▶ [Given data]
++++++++++++++++++++

Lemma routeDeposit_retains id c pol now : preserves retains (routeDeposit id c pol now).
Proof. unfold routeDeposit. cbv zeta. retain_steps. Qed.
Lemma recordDeposit_retains bp c pol now : preserves retains (recordDeposit bp c pol now).
Proof.
  unfold recordDeposit, Deposits_Get. cbv zeta. repeat first [apply routeDeposit_retains | retain_step].
Qed.
Lemma recordTransfer_retains bp pol now out c : preserves retains (recordTransfer bp pol now out c).
Proof.
  unfold recordTransfer, openLedgerReview. cbv zeta.
  repeat first [apply recordDeposit_retains | retain_step].
Qed.
Lemma recordFee_retains bp pol now out f : preserves retains (recordFee bp pol now out f).
Proof. unfold recordFee. retain_steps. Qed.
Lemma recordReview_retains pol now r e out : preserves retains (recordReview pol now r e out).
Proof. unfold recordReview, openLedgerReview. retain_steps. Qed.

(** ** What a committed block leaves behind *)

Definition fee_valid (f : FeeOutflow) : bool :=
  negb (empty (fo_ChainID f) || empty (fo_TxHash f)) && negb (empty (fo_PayerAddress f)) &&
  (0 <=? fo_FeeBaseUnits f).
Definition fee_has (s : Store) (f : FeeOutflow) : Prop :=
  fee_valid f = true /\ exists r, r ∈ st_feeOutflows s /\ fee_outflow_key r = fee_outflow_key f.
Definition deposit_has (s : Store) (d : DepositRecord) : Prop :=
  deposit_valid d = true /\ exists r, r ∈ st_deposits s /\ deposit_key r = deposit_key d.

Lemma ledger_has_mono s s' e : retains s s' -> ledger_has s e -> ledger_has s' e.
Proof. intros H [Hv (r & Hr & E)]. split; [done|]. exists r. split; [by apply (kept_ledger _ _ H) | done]. Qed.
Lemma fee_has_mono s s' e : retains s s' -> fee_has s e -> fee_has s' e.
Proof. intros H [Hv (r & Hr & E)]. split; [done|]. exists r. split; [by apply (kept_fees _ _ H) | done]. Qed.
Lemma same_deposit_key a b : same_deposit a b -> deposit_key a = deposit_key b.
Proof. unfold same_deposit, deposit_of, deposit_key. congruence. Qed.
Lemma same_deposit_id a b : same_deposit a b -> d_ID a = d_ID b.
Proof. unfold same_deposit, deposit_of. congruence. Qed.
Lemma deposit_has_mono s s' e : retains s s' -> deposit_has s e -> deposit_has s' e.
Proof.
  intros H [Hv (r & Hr & E)]. split; [done|]. destruct (kept_deposits _ _ H r Hr) as (r' & Hr' & Hs).
  exists r'. split; [done|]. by rewrite (same_deposit_key _ _ Hs).
Qed.

Definition fee_new (f : FeeOutflow) (s : Store) : FeeOutflow :=
  MkFeeOutflow (Z.of_nat (S (List.length (st_feeOutflows s)))) (fo_ChainID f) (fo_TxHash f) (fo_PayerAddress f)
    (fo_FeeBaseUnits f) (fo_TxCode f) (fo_BlockHeight f)
    (if fo_CreatedAt f =? 0 then st_now s else fo_CreatedAt f).

Lemma AppendFeeOutflow_eq f s :
  Ledger_AppendFeeOutflow f s =
  if negb (fee_valid f) then (Err ErrInvalidRecord, s)
  else if existsb (hits fee_outflow_key (fee_new f s)) (st_feeOutflows s) then (Err ErrDuplicate, s)
  else (Ok (fee_new f s), set_rows (st_feeOutflows s ++ [fee_new f s]) s).
Proof.
  unfold Ledger_AppendFeeOutflow, fee_valid. unfold tx_bind at 1, tx_require at 1.
  destruct (negb (_ || _)); [|done]. unfold tx_ret at 1.
  unfold tx_bind at 1, tx_require at 1. destruct (negb (empty _)); [|done]. unfold tx_ret at 1.
  unfold tx_bind at 1, tx_of at 1. rewrite amountText_nonneg. destruct (0 <=? _); [|done].
  unfold fmtTime, tx_bind, tx_get, insert_row, violation, unique. cbv beta iota zeta.
  fold (fee_new f s). cbn [List.find fst snd andb negb]. change (rows s) with (st_feeOutflows s).
  change (MkFeeOutflow _ _ _ _ _ _ _ _) with (fee_new f s).
  by destruct (existsb _ _).
Qed.

Lemma AppendFeeOutflow_again f s : fee_has s f -> Ledger_AppendFeeOutflow f s = (Err ErrDuplicate, s).
Proof.
  intros [Hv (r & Hr & Hk)]. rewrite AppendFeeOutflow_eq, Hv. simpl.
  destruct (existsb _ _) eqn:Hd; [done|]. rewrite hits_false in Hd. exfalso. by eapply (Hd r).
Qed.
Lemma AppendFeeOutflow_has f s r s' :
  Ledger_AppendFeeOutflow f s = (r, s') -> r = Err ErrDuplicate \/ (exists f', r = Ok f') -> fee_has s' f.
Proof.
  intros H Hr. rewrite AppendFeeOutflow_eq in H. destruct (fee_valid f) eqn:Hv; cbn [negb] in H;
    [|by injection H as <- <-; destruct Hr as [|[]]]. split; [done|].
  destruct (existsb _ _) eqn:Hd.
  - injection H as <- <-. apply hits_true in Hd as (x & Hx & Hk & _). by exists x.
  - assert (s' = set_rows (st_feeOutflows s ++ [fee_new f s]) s) as -> by congruence.
    exists (fee_new f s). split; [|done]. rewrite fees_set_rows. apply elem_of_app. right. by left.
Qed.

Lemma Deposits_Insert_again d s : deposit_has s d -> Deposits_Insert d s = (Err ErrDuplicate, s).
Proof.
  intros [Hv (r & Hr & Hk)]. rewrite Deposits_Insert_eq, Hv.
  destruct (existsb _ _) eqn:Hd; [done|]. rewrite hits_false in Hd. exfalso. by eapply (Hd r).
Qed.
Lemma Deposits_Insert_has d s r s' :
  Deposits_Insert d s = (r, s') -> r = Err ErrDuplicate \/ (exists d', r = Ok d') -> deposit_has s' d.
Proof.
  intros H Hr. rewrite Deposits_Insert_eq in H. destruct (deposit_valid d) eqn:Hv;
    [|by injection H as <- <-; destruct Hr as [|[]]]. split; [done|].
  destruct (existsb _ _) eqn:Hd.
  - injection H as <- <-. apply hits_true in Hd as (x & Hx & Hk & _). by exists x.
  - assert (s' = set_rows (st_deposits s ++ [inserted d s]) s) as -> by congruence.
    exists (inserted d s). split; [|done]. rewrite deposits_set_rows. apply elem_of_app. right. by left.
Qed.

Lemma tx_try_ok {S E A} (m : tx S E A) s r s' : tx_try m s = (Ok r, s') -> m s = (r, s').
Proof. unfold tx_try. destruct (m s). congruence. Qed.

(** A loop whose body establishes a fact about its element that later rows do
    not destroy. *)
Lemma fold_establishes {A B} (m : B -> A -> db B) (P : A -> Store -> Prop) :
  (forall a s s', retains s s' -> P a s -> P a s') ->
  (forall b a, preserves retains (m b a)) ->
  (forall b a s b' s', m b a s = (Ok b', s') -> P a s') ->
  forall l b s b' s', tx_fold l m b s = (Ok b', s') -> (forall a, a ∈ l -> P a s') /\ retains s s'.
Proof.
  intros Hm Hr Hp l. induction l as [|a l IH]; intros b s b' s' H.
  - injection H as <- <-. split; [by intros a ?%elem_of_nil | reflexivity].
  - cbn [tx_fold] in H. inv_tx1 H. destruct (IH _ _ _ _ H) as [Hl Hs].
    pose proof (Hr b a s) as Hrs. rewrite Hm0 in Hrs. simpl in Hrs. split; [|by etransitivity].
    intros x [->|Hx]%elem_of_cons; [|by apply Hl]. eapply Hm; [exact Hs|]. by eapply Hp.
Qed.

(** A loop whose body leaves the state alone. *)
Lemma fold_idle {A B} (m : B -> A -> db B) (g : B -> A -> B) l b s :
  (forall b a, a ∈ l -> m b a s = (Ok (g b a), s)) -> tx_fold l m b s = (Ok (fold_left g l b), s).
Proof.
  revert b. induction l as [|a l IH]; intros b H; [done|]. cbn [tx_fold fold_left].
  unfold tx_bind. rewrite H by (by left). apply IH. intros b' a' Ha. apply H. by right.
Qed.

Definition wants_deposit (c : TransferCandidate) : bool :=
  bool_decide (c_Direction c = DirectionIn) && bool_decide (c_Classification c = ClassExternalDeposit).

Lemma recordDeposit_has bp c pol now s n s' :
  recordDeposit bp c pol now s = (Ok n, s') -> deposit_has s' (candidate_deposit bp c pol now).
Proof.
  intros H. unfold recordDeposit in H. cbv zeta in H. inv_tx1 H. apply tx_try_ok in Hm.
  assert (retains s0 s') as Hr.
  { destruct a as [ins|[]]; try discriminate; inv_tx1 H.
    - pose proof (routeDeposit_retains (d_ID ins) c pol now s0) as Hr. rewrite Hm0 in Hr.
      injection H as _ <-. exact Hr.
    - unfold Deposits_Get, select_row in Hm0. destruct (List.find _ _); [|done]. injection Hm0 as <- <-.
      destruct (negb _); [injection H as _ <-; reflexivity|].
      inv_tx1 H. inv_tx1 H. injection H as _ <-.
      match type of Hm0 with Deposits_UpdateStatus ?i ?f ?t ?u ?x = _ =>
        pose proof (Deposits_UpdateStatus_retains i f t u x) as H1; rewrite Hm0 in H1 end.
      match type of Hm1 with routeDeposit ?i ?f ?t ?u ?x = _ =>
        pose proof (routeDeposit_retains i f t u x) as H2; rewrite Hm1 in H2 end.
      simpl in H1, H2. by etransitivity. }
  eapply deposit_has_mono; [exact Hr|]. eapply Deposits_Insert_has; [exact Hm|].
  destruct a as [ins|[]]; try discriminate; eauto.
Qed.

++++++++++++++++++++

▶ [Work required]
What is needed is a verbatim copy of every line in the records above from the one containing "exists (inserted d" down to the one containing "injection H as _ <-. exact Hr.", both included, and nothing more.

▶ [Solution below]
    exists (inserted d s). split; [|done]. rewrite deposits_set_rows. apply elem_of_app. right. by left.
Qed.

Lemma tx_try_ok {S E A} (m : tx S E A) s r s' : tx_try m s = (Ok r, s') -> m s = (r, s').
Proof. unfold tx_try. destruct (m s). congruence. Qed.

(** A loop whose body establishes a fact about its element that later rows do
    not destroy. *)
Lemma fold_establishes {A B} (m : B -> A -> db B) (P : A -> Store -> Prop) :
  (forall a s s', retains s s' -> P a s -> P a s') ->
  (forall b a, preserves retains (m b a)) ->
  (forall b a s b' s', m b a s = (Ok b', s') -> P a s') ->
  forall l b s b' s', tx_fold l m b s = (Ok b', s') -> (forall a, a ∈ l -> P a s') /\ retains s s'.
Proof.
  intros Hm Hr Hp l. induction l as [|a l IH]; intros b s b' s' H.
  - injection H as <- <-. split; [by intros a ?%elem_of_nil | reflexivity].
  - cbn [tx_fold] in H. inv_tx1 H. destruct (IH _ _ _ _ H) as [Hl Hs].
    pose proof (Hr b a s) as Hrs. rewrite Hm0 in Hrs. simpl in Hrs. split; [|by etransitivity].
    intros x [->|Hx]%elem_of_cons; [|by apply Hl]. eapply Hm; [exact Hs|]. by eapply Hp.
Qed.

(** A loop whose body leaves the state alone. *)
Lemma fold_idle {A B} (m : B -> A -> db B) (g : B -> A -> B) l b s :
  (forall b a, a ∈ l -> m b a s = (Ok (g b a), s)) -> tx_fold l m b s = (Ok (fold_left g l b), s).
Proof.
  revert b. induction l as [|a l IH]; intros b H; [done|]. cbn [tx_fold fold_left].
  unfold tx_bind. rewrite H by (by left). apply IH. intros b' a' Ha. apply H. by right.
Qed.

Definition wants_deposit (c : TransferCandidate) : bool :=
  bool_decide (c_Direction c = DirectionIn) && bool_decide (c_Classification c = ClassExternalDeposit).

Lemma recordDeposit_has bp c pol now s n s' :
  recordDeposit bp c pol now s = (Ok n, s') -> deposit_has s' (candidate_deposit bp c pol now).
Proof.
  intros H. unfold recordDeposit in H. cbv zeta in H. inv_tx1 H. apply tx_try_ok in Hm.
  assert (retains s0 s') as Hr.
  { destruct a as [ins|[]]; try discriminate; inv_tx1 H.
    - pose proof (routeDeposit_retains (d_ID ins) c pol now s0) as Hr. rewrite Hm0 in Hr.
      injection H as _ <-. exact Hr.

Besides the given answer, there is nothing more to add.